Despite Low Polls, Obama Still A Fundraising King

Impact

America is not happy with President Barack Obama, and approval polls and the media have firmly established this fact. Articles questioning the possibility of Obama's getting re-elected seem to be the most popular thing around. But what many have yet to take into account is a secret weapon which the Obama administration has been quietly developing since the lead-up to the 2008 election: fundraising.

While approval ratings slip down at an alarmingly fast rate in solid blue states such as New York and Republicans in Congress try their hardest to foil every step Obama takes in an attempt to make him into a “one-term president” (source: Michele Bachmann), fundraising numbers for the incumbent president’s re-election campaign are smashing records and trouncing those of the GOP.

Many on the right are saying (and hoping) that Obama’s less than stunning support from voters will reflect on his fundraising capabilities in the lead-up to the 2012 election. Particularly, they are capitalizing on Mitt Romney’s connection to Wall Street and the private sector. At least 67 Wall Street executives who had previously donated to the Obama campaign in 2008 have donated to Romney’s campaign in 2011, which Fox News seems to think indicates a sign of distrust and anger after Obama’s support of the Dodd-Frank bill.

Further, the fact that Obama’s poll numbers have been trailing in the 40s since the beginning of 2011 does not bode well. Though Clinton’s approval rating before re-election was comparable, he experienced a bump up to the mid 50s closer to re-election. Similarly, both George W. Bush and Ronald Reagan enjoyed support above 50% by this time in their respective re-election cycles.

To offset this, Obama has maintained his title of “fundraiser in chief” far more than any other president in history. To date, Obama has held 127 fundraising events for himself and other Democrats since taking office – far surpassing the second place fundraiser, George H. W. Bush, who held 90 by this point (and his son, who held 88).
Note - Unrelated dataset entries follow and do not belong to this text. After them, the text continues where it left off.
(* ===== verification/TxPool.v ===== *)
(** * The pool of verified transactions

    [txnpool/common/transaction_pool.go] and the types and constants of [txnpool_common.go].  A pool is the map [txList];
    every method holds the pool's lock throughout, so each is one function of the map. *)

From stdpp Require Import sorting.
From S2P Require Import Prelude Codec Merkle LedgerTypes Program Validation.

(** ** What Go leaves open

    The order in which a map is visited, and where [sort.Sort] (which is not stable) puts elements that are not ordered
    by [Less]. *)

Definition weak_order {A} (less : A -> A -> bool) : Prop :=
  (forall x y, less x y = true -> less y x = false) /\
  (forall x y z, less x y = false -> less y z = false -> less x z = false).

Class GoRuntime := {
  range_map : forall K `{Countable K} V, gmap K V -> list (K * V);
  sort_Sort : forall A, (A -> A -> bool) -> list A -> list A;
  range_map_perm : forall K `{Countable K} V (m : gmap K V), range_map K V m ≡ₚ map_to_list m;
  sort_perm : forall A less (l : list A), sort_Sort A less l ≡ₚ l;
  sort_sorted : forall A less (l : list A), weak_order less -> StronglySorted (fun x y => less y x = false) (sort_Sort A less l)
}.
Arguments range_map {_} {_ _ _} {_} _.
Arguments sort_Sort {_} {_} _ _.

(** ** Data *)

(** [validator/types/messages.go] *)
Definition VerifyType_Stateless : Z := 0.
Definition VerifyType_Stateful : Z := 1.

Definition MAX_CAPACITY : Z := 100140.
Definition MAX_PENDING_TXN : Z := 4096 * 10.
Definition MAX_RETRIES : Z := 0.
Definition EXPIRE_INTERVAL : Z := 9.
Definition STATELESS_MASK : Z := 0x1.
Definition STATEFUL_MASK : Z := 0x2.
Definition VERIFY_MASK : Z := Z.lor STATELESS_MASK STATEFUL_MASK.
Definition MAX_LIMITATION : Z := 10000.
Definition UPDATE_FREQUENCY : Z := 100.
Definition MAX_TX_SIZE : Z := 1024 * 1024.

Record TXAttr := mkAttr { a_Height : Z; a_Type : Z; a_ErrCode : Z }.
Record TXEntry := mkEntry { e_Tx : Transaction; Attrs : list TXAttr }.
Abbreviation TXPool := (gmap Uint256 TXEntry).

Record VerifyTxResult := mkResult { v_Height : Z; v_Tx : Transaction; v_ErrCode : Z }.
Record CheckBlkResult := mkBlkResult { VerifiedTxs : list VerifyTxResult; UnverifiedTxs : list Transaction; OldTxs : list Transaction }.
Record TxStatus := mkStatus { st_Hash : Uint256; st_Attrs : list TXAttr }.

Definition tx_GasPrice (tx : Transaction) : Z := GasPrice (t_body tx).

(** [OrderByNetWorkFee]: a higher gas price comes first. *)
Definition fee_less (x y : TXEntry) : bool := tx_GasPrice (e_Tx y) <? tx_GasPrice (e_Tx x).

Section Pool.
Context {G : GoRuntime}.
Implicit Types (tp : TXPool) (tx : Transaction).

Definition pool_Init : TXPool := ∅.

Definition AddTxList (txEntry : TXEntry) tp : bool * TXPool :=
  let txHash := Tx.Hash (e_Tx txEntry) in
  match tp !! txHash with
  | Some _ => (false, tp)
  | None => (true, <[txHash := txEntry]> tp)
  end.

Definition CleanTransactionList (txs : list Transaction) tp : TXPool :=
  foldl (fun tp tx => match tp !! Tx.Hash tx with Some _ => delete (Tx.Hash tx) tp | None => tp end) tp txs.

Definition DelTxList tx tp : bool * TXPool :=
  match tp !! Tx.Hash tx with
  | None => (false, tp)
  | Some _ => (true, delete (Tx.Hash tx) tp)
  end.

(** False if some stateful check was made below [height]. *)
Definition compareTxHeight (txEntry : TXEntry) (height : Z) : bool :=
  forallb (fun v => negb ((a_Type v =? VerifyType_Stateful) && (a_Height v <? height))) (Attrs txEntry).

(** The loop of [GetTxPool] over the entries in order of fees. *)
Fixpoint select_txs (height count num : Z) (orderByFee : list TXEntry) : list TXEntry * list Transaction :=
  match orderByFee with
  | [] => ([], [])
  | txEntry :: rest =>
      if negb (compareTxHeight txEntry height) then
        let '(txList, oldTxList) := select_txs height count num rest in (txList, e_Tx txEntry :: oldTxList)
      else if count <=? num + 1 then ([txEntry], [])
      else let '(txList, oldTxList) := select_txs height count (num + 1) rest in (txEntry :: txList, oldTxList)
  end.

(** [maxTxInBlock] is [config.DefConfig.Consensus.MaxTxInBlock], a [uint]. *)
Definition GetTxPool (maxTxInBlock : Z) (byCount : bool) (height : Z) tp : list TXEntry * list Transaction :=
  let orderByFee := sort_Sort fee_less (range_map tp).*2 in
  let count := s64 maxTxInBlock in
  let byCount := if count <=? 0 then false else byCount in
  let count := if (Z.of_nat (size tp) <? count) || negb byCount then Z.of_nat (size tp) else count in
  select_txs height count 0 orderByFee.

Definition GetTransaction (hash : Uint256) tp : option Transaction := e_Tx <$> tp !! hash.
Definition pool_GetTxStatus (hash : Uint256) tp : option TxStatus := (fun txEntry => mkStatus hash (Attrs txEntry)) <$> tp !! hash.
Definition GetTransactionCount tp : Z := Z.of_nat (size tp).

(** The first stateful attribute of an entry. *)
Fixpoint stateful_attr (attrs : list TXAttr) : option TXAttr :=
  match attrs with
  | [] => None
  | v :: attrs => if a_Type v =? VerifyType_Stateful then Some v else stateful_attr attrs
  end.

Fixpoint GetUnverifiedTxs (txs : list Transaction) (height : Z) tp : CheckBlkResult * TXPool :=
  match txs with
  | [] => (mkBlkResult [] [] [], tp)
  | tx :: txs =>
      match tp !! Tx.Hash tx with
      | None =>
          let '(r, tp) := GetUnverifiedTxs txs height tp in (mkBlkResult (VerifiedTxs r) (tx :: UnverifiedTxs r) (OldTxs r), tp)
      | Some txEntry =>
          if negb (compareTxHeight txEntry height) then
            let '(r, tp) := GetUnverifiedTxs txs height (delete (Tx.Hash tx) tp) in
            (mkBlkResult (VerifiedTxs r) (UnverifiedTxs r) (e_Tx txEntry :: OldTxs r), tp)
          else
            let '(r, tp) := GetUnverifiedTxs txs height tp in
            match stateful_attr (Attrs txEntry) with
            | Some v => (mkBlkResult (mkResult (a_Height v) tx (a_ErrCode v) :: VerifiedTxs r) (UnverifiedTxs r) (OldTxs r), tp)
            | None => (r, tp)
            end
      end
  end.

(** Deleting while ranging: every entry is visited once. *)
Definition RemoveTxsBelowGasPrice (gasPrice : Z) tp : TXPool :=
  foldl (fun tp' txEntry => if tx_GasPrice (e_Tx txEntry) <? gasPrice then delete (Tx.Hash (e_Tx txEntry)) tp' else tp') tp (range_map tp).*2.

Definition Remain tp : list Transaction * TXPool :=
  foldl (fun '(txList, tp') txEntry => (txList ++ [e_Tx txEntry], delete (Tx.Hash (e_Tx txEntry)) tp')) ([], tp) (range_map tp).*2.

End Pool.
Liberal powerhouses such as Washington, D.C., California, and New York have been privy to most of his events, while swing states like Florida, Pennsylvania, and Nevada have also received fundraising appearances. These fundraising attempts have not all been successful, as many democratic candidates he campaigned with lost in the 2010 midterm elections. Obama himself has fared better, raising a reported $47 million in the first quarter of his re-election campaign, more than any of the GOP candidates combined.

Having Secretary of State Hillary Clinton as a voice in the Obama administration certainly hasn’t hurt either, as leftover Hillary supporters from 2008 make up almost 10% of his $50K+ fundraisers. A motive for the Obama campaign’s zealous courting of Clinton fundraisers was undoubtedly to replace the fundraisers who no longer back Obama as enthusiastically as in 2008.

Neither polls nor large amounts of money, especially at this stage, can effectively predict the 2012 election. But if Obama can successfully hold an LGBT fundraiser in New York City a mere 24 hours before the historic passage of gay marriage in New York without directly supporting gay marriage, it would not seem as if his fundraising chiefs have too much to worry about. The GOP, on the other hand, seem to be the ones worried about multi-millionaire Mitt Romney’s struggle to keep up with the incumbent’s fundraising juggernaut.